#### Records shown:
Lemma beneath_openat2 dir path flags :
  beneath dir path flags
  = match sys_openat2 dir path flags (O_PATH flags && negb (O_DIRECTORY flags)) with
    | inl ELOOP => Throw SymlinkNotAllowed
    | r => Ok r
    end.
Proof.
  revert dir; induction path as [|name path IH]; intros dir; [done|]. cbn [beneath sys_openat2].
  destruct (sys_fstatat dir name) as [e|st] eqn:Hst; [by apply sys_fstatat_error in Hst as [-> | ->]|].
  destruct (ps_type st), path; try done; try apply IH; destruct flags as [[] []]; done.
Qed.

(** Opening one component. *)
Lemma beneath_openat dir name flags :
  match sys_openat dir name flags with
  | inl e => (r ← open_error dir name e; Ok (inl r)) = beneath dir [name] flags
  | inr f => f = dir ++ [name] /\ beneath dir [name] flags = Ok (inr f)
  end.
Proof.
  unfold sys_openat, open_error, maybeFstatat. cbn [beneath]. destruct (sys_fstatat dir name) as [e|st] eqn:Hst.
  - pose proof (sys_fstatat_error _ _ _ Hst) as [-> | ->]; done.
  - destruct (ps_type st) eqn:Ht, flags as [[] []]; cbn; rewrite ?Ht; done.
Qed.

(** ... and going on from it. *)
Lemma beneath_step dir c comps last flags :
  beneath dir (c :: comps ++ [last]) flags
  = match sys_openat dir c O_DIRECTORY_PATH with
    | inl e => r ← open_error dir c e; Ok (inl r)
    | inr f => beneath f (comps ++ [last]) flags
    end.
Proof.
  pose proof (beneath_openat dir c O_DIRECTORY_PATH) as Ho.
  destruct (sys_openat dir c O_DIRECTORY_PATH) as [e|f] eqn:Hop; [rewrite Ho|destruct Ho as [-> _]];
    unfold sys_openat in Hop; cbn [beneath]; (destruct (sys_fstatat dir c) as [|st]; [done|]);
    destruct (ps_type st); try done; by destruct comps.
Qed.

Section callback.
Context {St : Type} (dirFdCallback : option (fd -> CanonPath -> ST St unit)) (I : St -> Prop) (dirFd : fd).
(** The callback keeps [I] when it is given a directory and its path from the start. *)
Context (cb_keeps : forall cb cs s, dirFdCallback = Some cb -> cs <> [] -> Forall good cs -> is_dir (dirFd ++ cs) -> I s ->
  leads (cb (dirFd ++ cs) (of_components cs)) s (fun _ => I) (fun _ _ => False)).

Definition fd_at (cs : list bytes) : option fd := match cs with [] => None | _ => Some (dirFd ++ cs) end.

Lemma fd_at_default cs : default dirFd (fd_at cs) = dirFd ++ cs.
Proof. destruct cs; [cbn; by rewrite app_nil_r|done]. Qed.

Lemma fd_at_snoc cs c : fd_at (cs ++ [c]) = Some (dirFd ++ cs ++ [c]).
Proof. by destruct cs. Qed.

Lemma sys_openat_dir dir name f : sys_openat dir name O_DIRECTORY_PATH = inr f -> is_dir f.
Proof.
  unfold sys_openat, sys_fstatat, sys_fstat, DiskCalls.maybeLstat, is_dir.
  destruct (lookup_path d dir) as [[|m t es]|]; [done| |done].
  destruct (lookup_path d (dir ++ [name])) as [x|] eqn:Hx; [|done]. cbn [mbind option_bind].
  destruct x as [i|m' t' es']; cbn [stat_node].
  - destruct (inodes d !! i) as [[[] ?]|]; done.
  - intros [= <-]. by do 3 eexists.
Qed.

Lemma open_parents_spec flags last comps : forall pre s,
  Forall good (pre ++ comps) -> (pre = [] \/ is_dir (dirFd ++ pre)) -> I s ->
  leads (open_parents dirFdCallback dirFd (fd_at pre) (of_components pre) comps) s
    (fun r s' => I s' /\
       match r with
       | inl e => beneath (dirFd ++ pre) (comps ++ [last]) flags = Ok (inl e)
       | inr o => o = fd_at (pre ++ comps) /\
           beneath (dirFd ++ pre) (comps ++ [last]) flags = beneath (dirFd ++ pre ++ comps) [last] flags
       end)
    (fun e s' => I s' /\ beneath (dirFd ++ pre) (comps ++ [last]) flags = Throw e).
Proof using cb_keeps.
  induction comps as [|c comps IH]; intros pre s Hg Hpre Hs; cbn [open_parents].
  { unfold leads. cbn. by rewrite app_nil_r. }
  pose proof Hg as [Hgp [Hc Hgc]%Forall_cons]%Forall_app.
  assert (assertb (bool_decide (c <> #"..") && negb (bool_decide (head c = Some slash))) = Ok ()) as ->.
  { rewrite bool_decide_true by apply Hc. rewrite bool_decide_false; [done|]. destruct c as [|x c]; [done|].
    intros [= ->]. destruct Hc as (_&_&_&Hs'&_). apply Hs'. by left. }
  unfold leads at 1. rewrite slift_bind_Ok, concat_comp_of by (apply Forall_app; auto). rewrite slift_bind_Ok, fd_at_default.
  cbn [app]. rewrite (beneath_step (dirFd ++ pre) c comps last flags).
  pose proof (beneath_openat (dirFd ++ pre) c O_DIRECTORY_PATH) as Ho.
  destruct (sys_openat (dirFd ++ pre) c O_DIRECTORY_PATH) as [e|f] eqn:Hop.
  - destruct (open_error (dirFd ++ pre) c e); done.
  - destruct Ho as [-> _]. apply leads_bind.
    assert (forall s, I s -> leads (open_parents dirFdCallback dirFd (Some ((dirFd ++ pre) ++ [c])) (of_components (pre ++ [c])) comps) s
      (fun r s' => I s' /\
         match r with
         | inl e => beneath ((dirFd ++ pre) ++ [c]) (comps ++ [last]) flags = Ok (inl e)
         | inr o => o = fd_at (pre ++ c :: comps) /\
             beneath ((dirFd ++ pre) ++ [c]) (comps ++ [last]) flags = beneath (dirFd ++ pre ++ c :: comps) [last] flags
         end)
      (fun e s' => I s' /\ beneath ((dirFd ++ pre) ++ [c]) (comps ++ [last]) flags = Throw e)) as Hrest.
    { intros s1 Hs1. specialize (IH (pre ++ [c]) s1). rewrite <- !app_assoc, fd_at_snoc in IH. rewrite <- !app_assoc.
      apply IH; [done| |done]. right. apply sys_openat_dir in Hop. by rewrite <- app_assoc in Hop. }
    destruct dirFdCallback as [cb|] eqn:Hcb, (fd_at pre) as [pfd|] eqn:Hfd; try by apply Hrest.
    destruct pre as [|c0 pre]; [done|]. injection Hfd as <-. eapply leads_mono.
    + apply (cb_keeps cb (c0 :: pre)); [done..| |done]. by destruct Hpre.
    + intros u s1 Hs1. by apply Hrest.
    + by intros.
Qed.

(** Opening a path that is not empty does what [beneath] says, whichever way
    it goes, and keeps what the callback keeps. *)
Lemma open_beneath cs flags s :
  Forall good cs -> cs <> [] -> I s ->
  leads (openFileEnsureBeneathNoSymlinks dirFdCallback dirFd (of_components cs) flags) s
    (fun r s' => I s' /\ beneath dirFd cs flags = Ok r) (fun e s' => I s' /\ beneath dirFd cs flags = Throw e).
Proof using cb_keeps.
  intros Hg Hcs Hs. unfold openFileEnsureBeneathNoSymlinks.
  assert (bool_decide (head (rel (of_components cs)) = Some slash) = false) as ->.
  { apply bool_decide_false. unfold rel, of_components, join_path. cbn [path]. rewrite decide_False by done.
    destruct cs as [|c cs]; [done|]. rewrite joinE_cons. apply Forall_cons in Hg as [(Hc & _ & _ & Hsl & _) _].
    cbn [drop]. destruct c as [|x c]; [done|]. intros [= ->]. apply Hsl. by left. }
  rewrite isRoot_of by done. rewrite bool_decide_false by done.
  unfold leads at 1. cbn [negb assertb throw_if]. rewrite !slift_bind_Ok, elems_of by done.
  destruct openat2_supported.
  { rewrite beneath_openat2. destruct (sys_openat2 _ _ _ _) as [[]|]; done. }
  destruct cs as [|last comps _] using rev_ind; [done|]. unfold openFileEnsureBeneathNoSymlinksIterative.
  rewrite elems_of, length_app by done. cbn [length]. rewrite Nat.add_sub, take_app_length.
  replace (1 <=? length comps + 1)%nat with true by (symmetry; apply Nat.leb_le; lia).
  cbn [assertb throw_if negb]. rewrite slift_bind_Ok. apply leads_bind. eapply leads_mono.
  - pose proof Hg as [Hg' _]%Forall_app.
    pose proof (open_parents_spec flags last comps [] s Hg' (or_introl eq_refl) Hs) as H. rewrite app_nil_r in H. exact H.
  - intros [e|o] s1 [Hs1 H1]; [done|]. destruct H1 as [-> ->]. cbn [app]. rewrite fd_at_default, baseName_snoc by done.
    cbn [from_opt]. unfold leads at 1. rewrite slift_bind_Ok. pose proof (beneath_openat (dirFd ++ comps) last flags) as Ho.
    destruct (sys_openat (dirFd ++ comps) last flags) as [e|f]; [|by destruct Ho].
    rewrite <- Ho. destruct (open_error _ _ e); done.
  - by intros e s1 H1.
Qed.
End callback.
End calls.

(** ** Beneath a directory, by what the disk shows *)

(** The file a path leads to without going through a symbolic link. *)
Fixpoint resolve_file (f : File) (path : list bytes) : result (option File) :=
  match path with
  | [] => Ok (Some f)
  | name :: path =>
      match f with
      | Directory es => match entry_lookup name es with Some f => resolve_file f path | None => Ok None end
      | Symlink _ => Throw SymlinkNotAllowed
      | Regular _ _ => Ok None
      end
  end.

Lemma resolve_file_node f path g : resolve_file f path = Ok (Some g) <-> node_at f path = Some g.
Proof.
  revert f; induction path as [|n path IH]; intros f; cbn [resolve_file node_at]; [split; by intros [= ->]|].
  destruct f as [|es|]; [done| |done]. destruct (entry_lookup n es); [apply IH|done].
Qed.

Lemma resolve_file_snoc f path n :
  resolve_file f (path ++ [n])
  = g ← resolve_file f path;
    match g with
    | Some (Directory es) => Ok (entry_lookup n es)
    | Some (Symlink _) => Throw SymlinkNotAllowed
    | _ => Ok None
    end.
Proof.
  revert f; induction path as [|c path IH]; intros f; cbn [resolve_file app].
  - destruct f as [|es|]; cbn; [done| |done]. by destruct (entry_lookup n es).
  - destruct f as [|es|]; cbn; [done| |done]. by destruct (entry_lookup c es).
Qed.

(** [open] of the in-memory file system goes the same way. *)
Lemma open_at_resolve f path b :
  match resolve_file f path with
  | Throw e => open_at f path None b = Throw e
  | Ok None => open_at f path None b = Ok None
  | Ok (Some g) => exists f', open_at f path None b = Ok (Some f') /\ node_at f' path = Some g
  end.
Proof.
  revert f b; induction path as [|n path IH]; intros f b; cbn [resolve_file open_at].
  - by exists f.
  - destruct f as [|es|]; [done| |done]. destruct (entry_lookup n es) as [f|]; [|done]. specialize (IH f b).
    destruct (resolve_file f path) as [[g|]|e]; [|by rewrite IH..].
    destruct IH as (f' & -> & Hf'). eexists. split; [done|]. cbn [node_at]. by rewrite entry_lookup_insert.
Qed.

Lemma open_read_resolve f cs : Forall good cs -> open_read (mkMemory (Some f)) (of_components cs) = resolve_file f cs.
Proof.
  intros Hg. unfold open_read, open. cbn [mroot]. rewrite elems_of by done. pose proof (open_at_resolve f cs false) as H.
  destruct (resolve_file f cs) as [[g|]|e]; [|by rewrite H..].
  destruct H as (f' & -> & Hf'). cbn [mbind result_bind]. unfold pointee. cbn [mroot mbind option_bind]. rewrite elems_of by done. by rewrite Hf'.
Qed.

#### Your task:
From the first line of the records to the line containing "pose proof (beneath_openat dir", inclusive, transcribe everything exactly and leave out the rest.

#### Result of the exercise:
Lemma beneath_openat2 dir path flags :
  beneath dir path flags
  = match sys_openat2 dir path flags (O_PATH flags && negb (O_DIRECTORY flags)) with
    | inl ELOOP => Throw SymlinkNotAllowed
    | r => Ok r
    end.
Proof.
  revert dir; induction path as [|name path IH]; intros dir; [done|]. cbn [beneath sys_openat2].
  destruct (sys_fstatat dir name) as [e|st] eqn:Hst; [by apply sys_fstatat_error in Hst as [-> | ->]|].
  destruct (ps_type st), path; try done; try apply IH; destruct flags as [[] []]; done.
Qed.

(** Opening one component. *)
Lemma beneath_openat dir name flags :
  match sys_openat dir name flags with
  | inl e => (r ← open_error dir name e; Ok (inl r)) = beneath dir [name] flags
  | inr f => f = dir ++ [name] /\ beneath dir [name] flags = Ok (inr f)
  end.
Proof.
  unfold sys_openat, open_error, maybeFstatat. cbn [beneath]. destruct (sys_fstatat dir name) as [e|st] eqn:Hst.
  - pose proof (sys_fstatat_error _ _ _ Hst) as [-> | ->]; done.
  - destruct (ps_type st) eqn:Ht, flags as [[] []]; cbn; rewrite ?Ht; done.
Qed.

(** ... and going on from it. *)
Lemma beneath_step dir c comps last flags :
  beneath dir (c :: comps ++ [last]) flags
  = match sys_openat dir c O_DIRECTORY_PATH with
    | inl e => r ← open_error dir c e; Ok (inl r)
    | inr f => beneath f (comps ++ [last]) flags
    end.
Proof.
  pose proof (beneath_openat dir c O_DIRECTORY_PATH) as Ho.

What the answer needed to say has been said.